The gold mines are controlled by the king and are not allowed to be traded or even worked on by contractors or other interested parties. The king doesn’t want any of the gold being stolen or given out as a finder’s fee. The gold is mined entirely with slaves and sorcerer guards. The sorcerers have found numerous uses for a detect gold spell. They use it on slaves to ensure no thefts occur, On a rich vein to see the best way to dig, and to find out if a vein is done. The sorcerers have plenty of spells for their most important duty, preventing riots and revolts. The conditions for the slaves are brutal, but after five years they are freed and allowed to work for one year in the mines earning 3% of what they find.  Once a slave no longer works in the mines a geas/quest is cast upon them to prevent discussion about activities in the mines. Most slaves do not make it through those five or six years dying from exhaustion, a broken limb, or poisonous gas. Very few clerics are posted to help the slaves.

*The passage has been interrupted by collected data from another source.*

Lemma press_other_button (env : Env num TC) e (t : Tool) :
  button e <> LeftButton -> canvasPressEvent env e t = Ok t.
Proof.
  intros Hb. unfold canvasPressEvent.
  destruct (button e); simpl; congruence.
Qed.

Lemma open_same_session pre id acc start (t t' : Tool) :
  same_session t t' ->
  OpenSession pre id acc start t -> OpenSession pre id acc start t'.
Proof.
  intros [? ? ? ? ? ? ? ?] [? ? ? ? ? ?]. split; congruence.
Qed.

(** Any event but a double click keeps the session going: either it is an
    accepted click, or it leaves everything but the overlays as it is. *)
Lemma handle_no_finish (env : Env num TC) (ev : Event) (t : Tool) (h : Host num) :
  is_finish ev = false ->
  (exists p, ev = CanvasPress {| button := LeftButton; pos := p |}) \/
  (clicks [(env, ev)] = [] /\
   exists t' h', handle env ev (t, h) = Ok (t', h') /\
                 same_session t t' /\ mapLayers h' = mapLayers h).
Proof.
  intros Hf. destruct ev as [e|e|e|k]; try discriminate.
  - destruct e as [b p]. destruct b; [left; by eexists| |]; right;
      (split; [done|]); exists t, h; simpl;
      (split; [reflexivity | split; [apply same_session_refl | done]]).
  - right. split; [done|].
    destruct (move_same_session env e t h) as [Hs Hl].
    destruct (canvasMoveEvent env e (t, h)) as [t' h'] eqn:E.
    exists t', h'. unfold handle. by rewrite E.
  - right. split; [done|].
    destruct (key_same_session k t h) as [Hs Hl].
    destruct (keyPressEvent k (t, h)) as [t' h'] eqn:E.
    exists t', h'. unfold handle. by rewrite E.
Qed.

Lemma clicks_cons (env : Env num TC) (ev : Event) rest :
  clicks ((env, ev) :: rest) = clicks [(env, ev)] ++ clicks rest.
Proof.
  destruct ev as [[b p]|e|e|k]; simpl; try done. by destruct b.
Qed.

Lemma spec_last_cons (start : Point) (env : Env num TC) pt cs :
  spec_last start ((env, pt) :: cs) = spec_last pt cs.
Proof.
  unfold spec_last. simpl map. rewrite !last_cons.
  by destruct (last (map snd cs)).
Qed.

Lemma run_open evs :
  forall (t : Tool) (h : Host num) pre id acc start,
    Forall (fun p => is_finish p.2 = false) evs ->
    OpenSession pre id acc start t ->
    exists t' h',
      run evs (t, h) = Ok (t', h') /\
      Continued pre id acc start (clicks evs) t t' /\
      mapLayers h' = mapLayers h.
Proof.
  induction evs as [|[env ev] rest IH]; intros t h pre id acc start Hnf Hop.
  - exists t, h. split; [done|]. split; [|done].
    destruct Hop. split; simpl; try done.
    + rewrite Nat.add_0_r. done.
    + lia.
    + lia.
  - inversion Hnf as [|? ? Hev Hrest]; subst. simpl in Hev.
    destruct (handle_no_finish env ev t h Hev) as [[p ->]|[Hno (t1 & h1 & Hh & Hs & Hl)]].
    + destruct (press_next env p t pre id acc start Hop)
        as (t1 & Hp & Hop1 & Hc1 & Hm1 & Hd1).
      destruct (IH t1 h _ _ _ _ Hrest Hop1) as (t' & h' & Hr & Hct & Hl').
      exists t', h'. split.
      { simpl. simpl in Hp. rewrite Hp. simpl. exact Hr. }
      split; [|done].
      destruct Hct. simpl. split; simpl; try congruence.
      * by rewrite <- app_assoc in ct_rows0.
      * rewrite ct_n0, length_app. simpl. lia.
      * lia.
      * by rewrite spec_last_cons.
      * lia.
    + destruct (IH t1 h1 pre id acc start Hrest (open_same_session _ _ _ _ _ _ Hs Hop))
        as (t' & h' & Hr & Hct & Hl').
      exists t', h'. split.
      { change (run ((env, ev) :: rest) (t, h))
          with (handle env ev (t, h) ≫= run rest).
        rewrite Hh. exact Hr. }
      rewrite clicks_cons, Hno. simpl.
      split; [|congruence].
      destruct Hct, Hs. split; congruence.
Qed.

Lemma run_session evs :
  forall (t : Tool) (h : Host num) env1 p1 cs,
    click_count t = 0 ->
    Forall (fun p => is_finish p.2 = false) evs ->
    clicks evs = (env1, p1) :: cs ->
    exists t' h',
      run evs (t, h) = Ok (t', h') /\ Session p1 cs t t' /\
      mapLayers h' = mapLayers h.
Proof.
  induction evs as [|[env ev] rest IH]; intros t h env1 p1 cs H0 Hnf Hcl;
    [discriminate|].
  inversion Hnf as [|? ? Hev Hrest]; subst. simpl in Hev.
  destruct (handle_no_finish env ev t h Hev)
    as [[p ->]|[Hno (t1 & h1 & Hh & Hs & Hl)]].
  - simpl in Hcl. injection Hcl as <- <- <-.
    destruct (press_first env p t H0) as (t1 & Hp & Hop & Hc1 & Hm1 & Hd1).
    destruct (run_open rest t1 h _ _ _ _ Hrest Hop) as (t' & h' & Hr & Hct & Hl').
    exists t', h'. split.
    { simpl. simpl in Hp. rewrite Hp. simpl. exact Hr. }
    split; [|done]. destruct Hct. simpl in *.
    split; try congruence.
    + rewrite ct_id0. lia.
    + rewrite ct_clicks0, Hc1. lia.
  - rewrite clicks_cons, Hno in Hcl. simpl in Hcl.
    destruct Hs.
    assert (H1 : click_count t1 = 0) by congruence.
    destruct (IH t1 h1 env1 p1 cs H1 Hrest Hcl)
      as (t' & h' & Hr & Hse & Hl').
    exists t', h'. split.
    { change (run ((env, ev) :: rest) (t, h))
        with (handle env ev (t, h) ≫= run rest).
      rewrite Hh. exact Hr. }
    split; [|congruence]. destruct Hse. split; congruence.
Qed.

(** *** The specified table, row by row *)

Lemma ids_from_S (a : Z) (k : nat) :
  ids_from a (S k) = a :: ids_from (a + 1) k.
Proof.
  unfold ids_from. simpl. f_equal; [lia|].
  rewrite <- seq_shift, map_map. apply map_ext. intros i. lia.
Qed.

Yuettencal has the largest slave market east of Xoria. Any type of slave can be purchased here, but mostly the ugly races such as Orcs, Goblins, and Gnolls. Very few Elves, Dwarves, and Halflings are up for sale. Their kind does not usually commit crimes or go to war. Imprisonment is a much worse punishment for a race that is close to immortality as well. Suicide is a common cause of death for the enslaved elder races. The slave market is located in the west of the city in a plaza known as the Merchant’s Domain.

The selling of sentient flesh at the slave market fostered a thriving market for animals as well. Alongside mundane animals many exotic pets or mounts can be purchased in D Park, north of the Merchant’s Domain. Venders sell griffons, hippogriffs, and pegasi for riding; moon rats and pseudodragons for familiars; and trainers and caretakers for teaching how to ride and take care of all the beasts. Rarer animals for sale include dragons, nightmares, and pretty much any mystical animal, but only with a special permit. Dragons are usually only sold as eggs. Live ones are considered too dangerous to be kept inside the city and must be sold outside the walls.

Yuettencal is ruled by King Staynard. He recently took the crown upon his father’s assassination. Prior to becoming the royal family, Staynard’s ancestors discovered the gold mines and slowly grew to a position of power. They were crowned as royalty by the priesthood of Zeus when the first King Gollard married a nymph. King Staynard is inexperienced and afraid of the power that comes with his position. He relies heavily on his advisers and the counsel of his family’s silver dragon mount, Kinderax. The people of Aractrash believe that Staynard’s father, Ballard, was assassinated on the order of the Xorians. Staynard plans to join the Second Alliance and enter the War, but he fears he may regret this decision.

A particular type of spider lives in Yuettencal called Redwire Spiders. Their webs are red and cannot be cut by a sword without a few seconds of vigorous sawing. The spiders are domesticated and trained to spin their webs in long lines of thread. This red cloth is very comfortable and has the strength of studded leather armor. The spider is the crest of the king, is on the Aractrashan flag, and is worn on the armor of the Aractrashan soldiery. The Redwire cloth is highly valued by civilians in the city and by foreigners, but the king keeps a monopoly on it and does not sell it to anyone. A black market does exist, surviving off of Redwire cloth taken from bribed or mugged soldiers. The punishment for losing or selling Redwire cloth is severe, 50 lashes and expulsion from Yuettencal.